# .. _label_basic_usage:
#
# Basic Usage
# ===========
#
# ``metatrain`` is designed for a direct usage from the command line (cli). The program
# is registered via the abbreviation ``mtt`` to your command line. The general help of
# ``metatrain`` can be accessed using
#

mtt --help

# %%
#
# We now demonstrate how to ``train`` and ``evaluate`` a model from the command line.
# For this example we use the :ref:`architecture-soap_bpnn` architecture and a subset of
# the `QM9 dataset <https://www.nature.com/articles/sdata201422>`_. You can obtain the
# dataset for this example here: :download:`qm9_reduced_100.xyz <qm9_reduced_100.xyz>`.
#
#
# Training
# --------
#
# To train models, ``metatrain`` uses a dynamic override strategy for your training
# options. We allow a dynamical composition and override of the default architecture
# with either your custom ``options.yaml`` and even command line override grammar. For
# reference and reproducibility purposes ``metatrain`` always writes the fully expanded,
# including the overwritten option to ``options_restart.yaml``. The restart options file
# is written into a subfolder named with the current *date* and *time* inside the
# ``output`` directory of your current training run.
#
# The sub-command to start a model training is
#
# .. code-block:: bash
#
#     mtt train
#
# To train a model you have to define your options. This includes the specific
# architecture you want to use and the data including the training systems and target
# values
#
# The default model and training hyperparameter for each model are listed in their
# corresponding documentation page. We will use these minimal options to run an example
# training using the default hyperparameters of an SOAP BPNN model
#
# .. literalinclude:: options-basic.yaml
#    :language: yaml
#
# For each training run a new output directory in the format
# ``outputs/YYYY-MM-DD/HH-MM-SS`` based on the current *date* and *time* is created. We
# use this output directory to store checkpoints, the restart ``options_restart.yaml``
# file as well as the log files. To start the training, create an ``options.yaml`` file
# in the current directory and type


mtt train options-basic.yaml

# %%
#
# The functions saves the final model ``model.pt`` to the current output folder for
# later evaluation. An ``extensions/`` folder, which contains the compiled extensions
# for the model, might also be saved depending on the architecture. All command line
# flags of the train sub-command can be listed via
#

mtt train --help

# %%
#
# After the training has finished, the ``mtt train`` command generates the
# ``model.ckpt`` (final checkpoint) and ``model.pt`` (exported model) files in the
# current directory, as well as in the ``output/YYYY-MM-DD/HH-MM-SS`` directory.
#
# Evaluation
# ----------
#
# The sub-command to evaluate an already trained model is
#
# .. code-block:: bash
#
#     mtt eval
#
# Besides the trained ``model``, you will also have to provide a file containing the
# system and possible target values for evaluation. The system section of this
# ``eval.yaml`` is exactly the same as for a dataset in the ``options.yaml`` file.
#
# .. literalinclude:: eval-basic.yaml
#    :language: yaml
#
# Note that the ``targets`` section is optional. If the ``targets`` section is present,
# the function will calculate and report RMSE values of the predictions with respect to
# the real values as loaded from the ``targets`` section. You can run an evaluation by
# typing
#
# We now evaluate the model on the training dataset, where the first arguments specifies
# trained model and the second an option file containing the path of the dataset for
# evaulation. The extensions of the model, if any, can be specified via the ``-e`` flag.

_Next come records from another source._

(** The nodes of the sub-folders: one for each directory that is walked. *)
Lemma subFolders_in (recurse : Uri -> string -> FsEntry -> Logged CollectionTreeNode)
  (folderUri : Uri) (entries : list (string * FsEntry)) (n : CollectionTreeNode) :
  In n (fst (subFolders recurse folderUri entries)) <->
  exists entryName e,
    In (entryName, e) entries /\ isDirectory e = true /\
    walkedFolder entryName = true /\
    n = fst (recurse (joinPath folderUri entryName) entryName e).
Proof.
  induction entries as [|[entryName e] es IH].
  - split; [intros [] | intros (? & ? & [] & _)].
  - cbn [subFolders].
    destruct (subFolders recurse folderUri es) as [nodes logs]. cbn [fst] in IH.
    rewrite <- andb_assoc. fold (walkedFolder entryName).
    destruct (isDirectory e && walkedFolder entryName) eqn:G.
    + apply andb_prop in G as [Hd Hw].
      destruct (recurse (joinPath folderUri entryName) entryName e)
        as [subNode log1] eqn:R.
      cbn [fst In]. rewrite IH. split.
      * intros [<- | (x & ex & Hin & Hx)].
        -- exists entryName, e. rewrite R. repeat split; auto; now left.
        -- exists x, ex. split; [now right | exact Hx].
      * intros (x & ex & [[= <- <-]|Hin] & Hdx & Hwx & ->).
        -- left. now rewrite R.
        -- right. exists x, ex. auto.
    + cbn [fst]. rewrite IH. split.
      * intros (x & ex & Hin & Hx). exists x, ex. split; [now right | exact Hx].
      * intros (x & ex & [[= <- <-]|Hin] & Hdx & Hwx & ->).
        -- rewrite Hdx, Hwx in G. discriminate.
        -- exists x, ex. auto.
Qed.

(** The collections: one for each directory of the root that is walked. *)
Lemma parseTopLevel_in (rootUri : Uri) (entries : list (string * FsEntry))
  (n : CollectionTreeNode) :
  In n (fst (top rootUri entries)) <->
  exists entryName e,
    In (entryName, e) entries /\ isDirectory e = true /\
    walkedCollection entryName = true /\
    n = fst (walk (joinPath rootUri entryName) entryName e).
Proof.
  subst top walk. induction entries as [|[entryName e] es IH].
  - split; [intros [] | intros (? & ? & [] & _)].
  - cbn [parseTopLevel].
    destruct (parseTopLevel _ _ _ _ rootUri es) as [nodes logs]. cbn [fst] in IH.
    rewrite <- andb_assoc. fold (walkedCollection entryName).
    destruct (isDirectory e && walkedCollection entryName) eqn:G.
    + apply andb_prop in G as [Hd Hw].
      destruct (parseFolder _ _ _ _ (joinPath rootUri entryName) entryName e)
        as [subNode log1] eqn:R.
      cbn [fst In]. rewrite IH. split.
      * intros [<- | (x & ex & Hin & Hx)].
        -- exists entryName, e. rewrite R. repeat split; auto; now left.
        -- exists x, ex. split; [now right | exact Hx].
      * intros (x & ex & [[= <- <-]|Hin] & Hdx & Hwx & ->).
        -- left. now rewrite R.
        -- right. exists x, ex. auto.
    + cbn [fst]. rewrite IH. split.
      * intros (x & ex & Hin & Hx). exists x, ex. split; [now right | exact Hx].
      * intros (x & ex & [[= <- <-]|Hin] & Hdx & Hwx & ->).
        -- rewrite Hdx, Hwx in G. discriminate.
        -- exists x, ex. auto.
Qed.

(** The node of a request file is built for the location of the file in
    its folder. *)
Lemma fileNode_built (folderUri : Uri) (entryName text : string)
  (n : CollectionTreeNode) :
  fst (fileNode folderUri entryName (Some text)) = Some n ->
  node_type n = Request /\ builtAt (joinPath folderUri entryName) n /\
  allNodes n = [n].
Proof.
  subst fileNode. cbn [parseHttpFile fst]. intros [= <-].
  repeat split.
Qed.

(** The node of a folder is built for the location of the folder; below it
    are its children. *)
Lemma walk_node (dir : FsEntry) (folderUri : Uri) (name : string) :
  let n := fst (walk folderUri name dir) in
  node_type n = Collection /\ builtAt folderUri n /\
  allNodes n
  = n :: match dir with
         | FsDir true entries =>
             flat_map allNodes
               (sortByOrder
                  (match loadCollectionMetadata parseMetadata entries with
                   | Some md => order md
                   | None => None
                   end)
                  (fst (subFolders walk folderUri entries) ++
                   fst (files folderUri entries)))
         | _ => []
         end.
Proof.
  subst walk files. destruct dir as [data | [|] entries |]; cbn [parseFolder].
  - repeat split.
  - destruct (subFolders _ folderUri entries) as [subNodes logs1].
    destruct (parseFiles _ _ _ folderUri entries) as [fileNodes logs2].
    repeat split.
  - repeat split.
  - repeat split.
Qed.

Lemma uriAt_cons (u : Uri) (entryName : string) (names : list string) :
  uriAt u (entryName :: names) = uriAt (joinPath u entryName) names.
Proof. reflexivity. Qed.

(** Below a folder, every node is the node of an entry that the walk
    shows, built for the location of that entry. *)
Lemma parseFolder_sound (dir : FsEntry) (folderUri : Uri) (name : string)
  (n : CollectionTreeNode) :
  In n (allNodes (fst (walk folderUri name dir))) ->
  n = fst (walk folderUri name dir) \/
  exists names, inFolder dir names (node_type n) /\
                builtAt (uriAt folderUri names) n.
Proof.
  revert folderUri name n.
  induction dir as [data | listable entries IH |] using FsEntry_nested_ind;
    intros folderUri name n Hin.
  - destruct (walk_node (FsFile data) folderUri name) as (_ & _ & E).
    rewrite E in Hin. destruct Hin as [<- | []]. now left.
  - destruct (walk_node (FsDir listable entries) folderUri name) as (_ & _ & E).
    rewrite E in Hin. destruct Hin as [<- | Hin]; [now left|]. right.
    destruct listable; [|destruct Hin].
    apply in_flat_map in Hin as (c & Hc & Hn).
    apply in_sortByOrder, in_app_or in Hc as [Hc | Hc].
    + apply subFolders_in in Hc as (entryName & e & He & Hd & Hw & ->).
      rewrite List.Forall_forall in IH.
      pose proof (IH _ He (joinPath folderUri entryName) entryName n) as IHe.
      cbn [snd] in IHe. destruct (IHe Hn) as [-> | (names & Hf & Hb)].
      * exists [entryName].
        destruct (walk_node e (joinPath folderUri entryName) entryName)
          as (-> & Hb & _).
        split; [now apply (inFolder_folder entries entryName e) | exact Hb].
      * exists (entryName :: names). split; [|exact Hb].
        now apply (inFolder_below entries entryName e).
    + apply parseFiles_in in Hc as (entryName & text & He & Hr & Hc).
      apply fileNode_built in Hc as (Ht & Hb & Ha).
      rewrite Ha in Hn. destruct Hn as [<- | []].
      exists [entryName]. rewrite Ht.
      split; [now apply (inFolder_file entries entryName text) | exact Hb].
  - destruct (walk_node FsOther folderUri name) as (_ & _ & E).
    rewrite E in Hin. destruct Hin as [<- | []]. now left.
Qed.

(** Below a folder, every entry that the walk shows has its node. *)
Lemma parseFolder_complete (dir : FsEntry) (names : list string) (k : NodeType) :
  inFolder dir names k ->
  forall folderUri name,
  exists n, In n (allNodes (fst (walk folderUri name dir))) /\
            node_type n = k /\ builtAt (uriAt folderUri names) n.
Proof.
  induction 1 as [entries entryName text Hin Hr
                 |entries entryName e Hin Hd Hw
                 |entries entryName e names k Hin Hd Hw _ IH];
    intros folderUri name;
    destruct (walk_node (FsDir true entries) folderUri name) as (_ & _ & E);
    rewrite E; clear E.
  - destruct (fst (fileNode folderUri entryName (Some text))) as [n|] eqn:F;
      [|subst fileNode; discriminate].
    destruct (fileNode_built _ _ _ _ F) as (Ht & Hb & Ha).
    exists n. split; [|auto]. right. apply in_flat_map. exists n.
    split; [|rewrite Ha; now left].
    apply in_sortByOrder, in_or_app. right. apply parseFiles_in. eauto.
  - destruct (walk_node e (joinPath folderUri entryName) entryName)
      as (Ht & Hb & Ha).
    exists (fst (walk (joinPath folderUri entryName) entryName e)).
    split; [|auto]. right. apply in_flat_map.
    exists (fst (walk (joinPath folderUri entryName) entryName e)).
    split; [|rewrite Ha; now left].
    apply in_sortByOrder, in_or_app. left. apply subFolders_in.
    exists entryName, e. auto.
  - destruct (IH (joinPath folderUri entryName) entryName) as (n & Hn & Ht & Hb).
    exists n. split; [|auto]. right. apply in_flat_map.
    exists (fst (walk (joinPath folderUri entryName) entryName e)).
    split; [|exact Hn].
    apply in_sortByOrder, in_or_app. left. apply subFolders_in.
    exists entryName, e. auto.
Qed.

Let tree := parseCollectionTree parseMetadata parseManifest requestLabel
              requestDescription requestMethod.

Lemma tree_nodes (rootUri : Uri) (entries : list (string * FsEntry))
  (n : CollectionTreeNode) :
  In n (nodesOf (fst (tree rootUri (FsDir true entries)))) <->
  exists c, In c (fst (top rootUri entries)) /\ In n (allNodes c).
Proof.
  subst tree top. unfold nodesOf, parseCollectionTree.
  destruct (parseTopLevel _ _ _ _ rootUri entries) as [colls logs].
  cbn [fst]. rewrite in_flat_map. split.
  - intros (c & Hc & Hn). exists c. split; [|exact Hn]. now apply in_sortByOrder in Hc.
  - intros (c & Hc & Hn). exists c. split; [|exact Hn]. now apply in_sortByOrder.
Qed.

Lemma tree_sound (rootUri : Uri) (root : FsEntry) (n : CollectionTreeNode) :
  In n (nodesOf (fst (tree rootUri root))) ->
  exists names, inRoot root names (node_type n) /\
                builtAt (uriAt rootUri names) n.
Proof.
  destruct root as [data | [|] entries |]; try (intros []).
  intros Hin. apply tree_nodes in Hin as (c & Hc & Hn).
  apply parseTopLevel_in in Hc as (entryName & e & He & Hd & Hw & ->).
  destruct (parseFolder_sound e (joinPath rootUri entryName) entryName n Hn)
    as [-> | (names & Hf & Hb)].
  - exists [entryName].
    destruct (walk_node e (joinPath rootUri entryName) entryName) as (-> & Hb & _).
    split; [now apply (inRoot_collection entries entryName e) | exact Hb].
  - exists (entryName :: names). split; [|exact Hb].
    now apply (inRoot_below entries entryName e).
Qed.

Lemma tree_complete (rootUri : Uri) (root : FsEntry) (names : list string)
  (k : NodeType) :
  inRoot root names k ->
  exists n, In n (nodesOf (fst (tree rootUri root))) /\
            node_type n = k /\ builtAt (uriAt rootUri names) n.
Proof.
  intros H.
  destruct H as [entries entryName e Hin Hd Hw
                |entries entryName e names k Hin Hd Hw Hf].
  - destruct (walk_node e (joinPath rootUri entryName) entryName)
      as (Ht & Hb & Ha).
    exists (fst (walk (joinPath rootUri entryName) entryName e)).
    split; [|auto]. apply tree_nodes.
    exists (fst (walk (joinPath rootUri entryName) entryName e)).
    split; [|rewrite Ha; now left].
    apply parseTopLevel_in. exists entryName, e. auto.
  - destruct (parseFolder_complete e names k Hf (joinPath rootUri entryName)
                entryName) as (n & Hn & Ht & Hb).
    exists n. split; [|auto]. apply tree_nodes.
    exists (fst (walk (joinPath rootUri entryName) entryName e)).
    split; [|exact Hn].
    apply parseTopLevel_in. exists entryName, e. auto.
Qed.

End WalkFacts.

mtt eval model.pt eval-basic.yaml -e extensions/

# %%
#
# The evaluation command predicts those properties the model was trained against; here
# ``"U0"``. The predictions together with the systems have been written in a file named
# ``output.xyz`` in the current directory. The written file starts with the following
# lines

head -n 20 output.xyz

# %%
#
# All command line flags of the eval sub-command can be listed via

mtt eval --help

# %%
#
# An important parameter of ``mtt eval`` is the ``-b`` (or ``--batch-size``) option,
# which allows you to specify the batch size for the evaluation.
#
# Molecular simulations
# ---------------------
#
# The trained model can also be used to run molecular simulations.
# You can find how in the :ref:`tutorials` section.